Bank asset sales to help pay down the deficit but levy is sting in the tail
Selling the mooted volume of shares will take the taxpayers’s stake in Lloyds down to around 7%.
The £22bn windfall will be used to pay down debt, winning plaudits from those supporting his determination to tackle the deficit rather than squander it on pre-election bribes.
But he has also increased the levy on the banks by £900 million a year which was not well-received by the City.
Lynne Sneddon, EY Tax Partner for Financial Services at EY Scotland, said: “This is a three-fold increase in the bank levy in just 4 years and once again is anti-competitive for our own UK banks.
“It will hit UK headquartered banks hardest as it’s a tax on their entire global balance sheets, whereas foreign banks in the UK are only taxed on their UK liabilities. The constant tinkering with the tax regime for banks in the UK is unhelpful, and in the long-term unsustainable – the industry will definitely be looking for a commitment to a more certain tax environment in the future.”
Malcolm Small, senior financial services policy adviser at the Institute of Directors, said: “The increase in the Bank Levy will make headlines, but we need to be wary of the downsides. This levy risks decreasing bank profits, potentially meaning less money to lend to growing businesses. Lower profits will also reduce the value of bank shares making the sale of government-owned bank shares that much harder.”
However, David Hillman, spokesperson for the Robin Hood Tax campaign, said: “George Osborne is right to ask the financial sector to pay more – but the bank levy increase falls short of the mark.
“It’s an affront to ordinary people who paid such a heavy price for the crisis that banks contribute so little – a fraction of the outlandish bonuses they continue to dole out.
“George Osborne cannot claim ‘we are all this together’ until banks are made to pay their fair share.”

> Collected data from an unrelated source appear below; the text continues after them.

(* ===== verification/CanonicalJSON.v ===== *)
(** * Canonical JSON (agent/snapshot/contracts/canonical_json.go)

    The canonical form of a JSON document, over which the digests of snapshot
    contracts are computed: members sorted by key, array order and the spelling
    of numbers kept, one way to write each string.

    The decoder of [encoding/json] is modelled by what the code uses of it: the
    tokens of a document with [UseNumber], one at a time ([Token], [More]), the
    states in which a token is allowed, strings with their escapes, numbers as
    they are spelled.  A document is its bytes. *)
From stdpp Require Import base gmap sets list strings sorting pretty.
From Stdlib Require Import ZArith Ascii Lia.
From S2P Require Import Prelude Vars GoText.

Set Warnings "-register-all".
Open Scope Z_scope.

Definition DQ : ascii := "034".
Definition BS : ascii := "092".

Inductive canonical_error :=
| NotUTF8
| UnpairedSurrogate (codeUnit : Z)
| NotOneValue
| Syntax
| KeyNotString
| DuplicateKey (key : string)
| UnexpectedDelimiter (c : ascii).

(** ** UTF-8 *)

(** [utf8.ValidString]: no byte of the text is decoded as an error. *)
Fixpoint valid_from (fuel : nat) (s : string) : bool :=
  match fuel, s with
  | S fuel, String _ _ =>
      let '(r, n, rest) := DecodeRuneInString s in
      negb ((r =? RuneError) && (n =? 1)) && valid_from fuel rest
  | _, _ => true
  end.
Definition ValidString (s : string) : bool := valid_from (String.length s) s.

Definition byte_char (b : Z) : ascii := ascii_of_N (Z.to_N b).

(** [utf8.EncodeRune] *)
Definition EncodeRune (r : Z) : string :=
  let cont k := byte_char (128 + Z.land (Z.shiftr r k) 63) in
  if r <? 0 then String (byte_char 239) (String (byte_char 191) (String (byte_char 189) ""))
  else if r <? 128 then String (byte_char r) ""
  else if r <? 2048 then String (byte_char (192 + Z.shiftr r 6)) (String (cont 0) "")
  else if (r <? 55296) || ((57344 <=? r) && (r <? 65536)) then
    String (byte_char (224 + Z.shiftr r 12)) (String (cont 6) (String (cont 0) ""))
  else if (65536 <=? r) && (r <=? 1114111) then
    String (byte_char (240 + Z.shiftr r 18)) (String (cont 12) (String (cont 6) (String (cont 0) "")))
  else String (byte_char 239) (String (byte_char 191) (String (byte_char 189) "")).

(** ** Strings *)

Definition hex_digit (c : ascii) : option Z :=
  let b := byte_of c in
  if between 48 57 b then Some (b - 48)
  else if between 97 102 b then Some (b - 97 + 10)
  else if between 65 70 b then Some (b - 65 + 10)
  else None.

(** Four hexadecimal digits, and what follows. *)
Definition readHexCodeUnit (s : string) : option (Z * string) :=
  match s with
  | String a (String b (String c (String d rest))) =>
      a ← hex_digit a; b ← hex_digit b; c ← hex_digit c; d ← hex_digit d;
      Some (((a * 16 + b) * 16 + c) * 16 + d, rest)
  | _ => None
  end.

Definition is_surrogate (u : Z) : bool := (55296 <=? u) && (u <? 57344).
Definition is_low (u : Z) : bool := (56320 <=? u) && (u <=? 57343).

(** [utf16.DecodeRune] of a pair. *)
Definition pair_rune (high low : Z) : Z := (high - 55296) * 1024 + (low - 56320) + 65536.

Definition escape_of (c : ascii) : option ascii :=
  let b := byte_of c in
  if (b =? 34) || (b =? 92) || (b =? 47) then Some c  (* quote, backslash, slash *)
  else if b =? 98 then Some (byte_char 8)
  else if b =? 102 then Some (byte_char 12)
  else if b =? 110 then Some (byte_char 10)
  else if b =? 114 then Some (byte_char 13)
  else if b =? 116 then Some (byte_char 9)
  else None.

Definition prepend (p : string) (r : option (string * string)) : option (string * string) :=
  '(s, rest) ← r; Some (p +:+ s, rest).

(** The text of a string after its opening quote, and what follows the closing
    one: the scanner of [encoding/json] with its [unquote]. *)
Fixpoint unquote (fuel : nat) (s : string) : option (string * string) :=
  match fuel, s with
  | O, _ | _, EmptyString => None
  | S fuel, String c s' =>
      let b := byte_of c in
      if b =? 34 then Some (EmptyString, s')
      else if b =? 92 then
        match s' with
        | EmptyString => None
        | String e s'' =>
            if byte_of e =? 117 then
              '(u, rest) ← readHexCodeUnit s'';
              if is_surrogate u then
                let single := prepend (EncodeRune RuneError) (unquote fuel rest) in
                match rest with
                | String x (String y rest') =>
                    if (byte_of x =? 92) && (byte_of y =? 117) then
                      match readHexCodeUnit rest' with
                      | Some (low, rest'') =>
                          if (u <? 56320) && is_low low
                          then prepend (EncodeRune (pair_rune u low)) (unquote fuel rest'')
                          else single
                      | None => None
                      end
                    else single
                | _ => single
                end
              else prepend (EncodeRune u) (unquote fuel rest)
            else e' ← escape_of e; prepend (String e' "") (unquote fuel s'')
        end
      else if b <? 32 then None
      else if b <? 128 then prepend (String c "") (unquote fuel s')
      else
        let '(r, n, rest) := DecodeRuneInString s in
        prepend (if (r =? RuneError) && (n =? 1) then EncodeRune RuneError else String.substring 0 (Z.to_nat n) s)
          (unquote fuel rest)
  end.

(** ** Numbers *)

(** The states of the scanner inside a number. *)
Inductive number_state := NNeg | N0 | N1 | NDot | NDot0 | NE | NESign | NE0.

Definition is_digit_byte (c : ascii) : bool := between 48 57 (byte_of c).
Definition is_exp (c : ascii) : bool := (byte_of c =? 101) || (byte_of c =? 69).
(* ===== verification/CanonicalJSONSpec.v ===== *)
(** * Canonical JSON: what the payload determines

    The reference notions are a compact printer without any sorting ([text]),
    the documents it can print ([wf]) and documents equal up to the order of the
    members of their objects ([same]).  The decoder reads back what the printer
    writes, every document it accepts is well formed, and so the payload is a
    normal form: it is its own payload, and two documents have the same payload
    exactly if they are the same up to the order of members. *)
From stdpp Require Import base gmap sets list strings sorting pretty.
From Stdlib Require Import ZArith Ascii Lia.
From S2P Require Import Prelude Vars GoText CanonicalJSON CanonicalText.

Set Warnings "-register-all".
Open Scope Z_scope.

(** ** Documents *)

Section Induction.
Context (P : canon -> Prop).
Hypothesis (Hobject : forall members, Forall (fun m => P m.2) members -> P (CObject members)).
Hypothesis (Harray : forall elements, Forall P elements -> P (CArray elements)).
Hypothesis (Hstring : forall s, P (CString s)) (Hnumber : forall s, P (CNumber s)).
Hypothesis (Hbool : forall b, P (CBool b)) (Hnull : P CNull).

Fixpoint canon_induction (v : canon) : P v :=
  match v with
  | CObject members =>
      Hobject members
        ((fix go l : Forall (fun m => P m.2) l :=
            match l with
            | [] => Forall_nil_2 _
            | m :: l => Forall_cons_2 (fun m => P m.2) m l (canon_induction m.2) (go l)
            end) members)
  | CArray elements =>
      Harray elements
        ((fix go l : Forall P l :=
            match l with
            | [] => Forall_nil_2 _
            | e :: l => Forall_cons_2 P e l (canon_induction e) (go l)
            end) elements)
  | CString s => Hstring s
  | CNumber s => Hnumber s
  | CBool b => Hbool b
  | CNull => Hnull
  end.
End Induction.
(** ** Functions *)

Record FunctionOutput := { fo_Port : Port; fo_From : string }.

Record ResourceSource := {
  rs_Name : string;
  rs_Resource : string;
  rs_Type : string;
  rs_Trigger : bool;
  rs_Version : option VersionConfig }.

Record DevValidationContract := { dvc_Name : string; dvc_Type : string }.

Record CompiledDevValidationProfile := {
  cdp_Name : string;
  cdp_Candidate : DevValidationContract;
  cdp_BaseInputs : list DevValidationContract;
  cdp_CapabilityImage : string;
  cdp_CapabilityImageDigest : string;
  cdp_Command : list string;
  cdp_Profile : string;
  cdp_ProfileDigest : string;
  cdp_ProtectedConfig : string;
  cdp_ProtectedConfigDigest : string }.

Record Selector := { sel_Tier : string; sel_Effort : string }.
#[export] Instance Selector_eq_dec : EqDecision Selector.
Proof. solve_decision. Defined.

Record CompiledBrokerProfile := {
  cbp_FunctionID : string;
  cbp_Tool : string;
  cbp_Selector : Selector;
  cbp_Profile : value }.

Record FunctionConfig := {
  fc_SignatureVersion : Z;
  fc_DispositionOutput : string;
  fc_Inputs : list Port;
  fc_Outputs : list FunctionOutput;
  fc_Resources : list ResourceConfig;
  fc_ResourceSources : list ResourceSource;
  fc_ResourceTypes : list ResourceType;
  fc_Prototypes : list Prototype;
  fc_VarSources : list VarSourceConfig;
  fc_Plan : list Step;
  fc_DevValidationProfiles : list CompiledDevValidationProfile;
  fc_DevValidationProvenanceHash : string;
  fc_BrokerProfiles : list CompiledBrokerProfile;
  fc_BrokerProfileProvenanceHash : string;
  fc_SkillFiles : gmap string string }.

(** ** Resource sources (resource_source.go) *)

(** The sets [reachable] and [visiting] of the closure. *)
Definition closure : Type := gset string * gset string.

(** [visit]: the custom types a type is built from; at most one call per type is
    open at any time. *)
Fixpoint visit (resourceTypes : list ResourceType) (fuel : nat) (name : string)
    : stateful closure message unit :=
  fun st =>
    let '(reachable, visiting) := st in
    match fuel with
    | O => (NoFuel, st)
    | S fuel =>
        match ResourceTypes_Lookup name resourceTypes with
        | None => (Ret (), st)
        | Some resourceType =>
            if bool_decide (name ∈ reachable) then (Ret (), st)
            else if bool_decide (name ∈ visiting) then
              (Fail (Msg "workflow: resource type cycle reaches %q" [name]), st)
            else
              let st := (reachable, {[ name ]} ∪ visiting) in
              let inner :=
                if String.eqb (rt_Image resourceType) "" && negb (String.eqb (rt_Type resourceType) "")
                then visit resourceTypes fuel (rt_Type resourceType) st
                else (Ret (), st) in
              match inner with
              | (Ret _, (reachable, visiting)) =>
                  (Ret (), ({[ name ]} ∪ reachable, visiting ∖ {[ name ]}))
              | _ => inner
              end
        end
    end.

Definition visit_fuel (resourceTypes : list ResourceType) : nat := S (length resourceTypes).

Definition ResourceSourceResourceTypes (sources : list ResourceSource) (resources : list ResourceConfig)
    (resourceTypes : list ResourceType) : outcome message (list ResourceType) :=
  let walk := each (fun source =>
    match ResourceConfigs_Lookup (rs_Resource source) resources with
    | None => fail (Msg "workflow: resource source %q references unknown resource %q"
                        [rs_Name source; rs_Resource source])
    | Some resource => visit resourceTypes (visit_fuel resourceTypes) (rc_Type resource)
    end) sources in
  match walk (∅, ∅) with
  | (Ret _, (reachable, _)) => Ret (filter (fun t => rt_Name t ∈ reachable) resourceTypes)
  | (Fail e, _) => Fail e
  | (Panic, _) => Panic
  | (NoFuel, _) => NoFuel
  end.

Dimitris Andriosopoulos, senior lecturer in accounting and finance at Strathclyde Business School, said: “This increase in levy seems optimistic due to the current fragile capital needs and Basel III reform measurements. Besides, the banks are still struggling to get fully back on track with healthy profitability and to deliver a robust balance sheet. Additionally, there may be some resistance on this increase by the rest of the financial services sector.”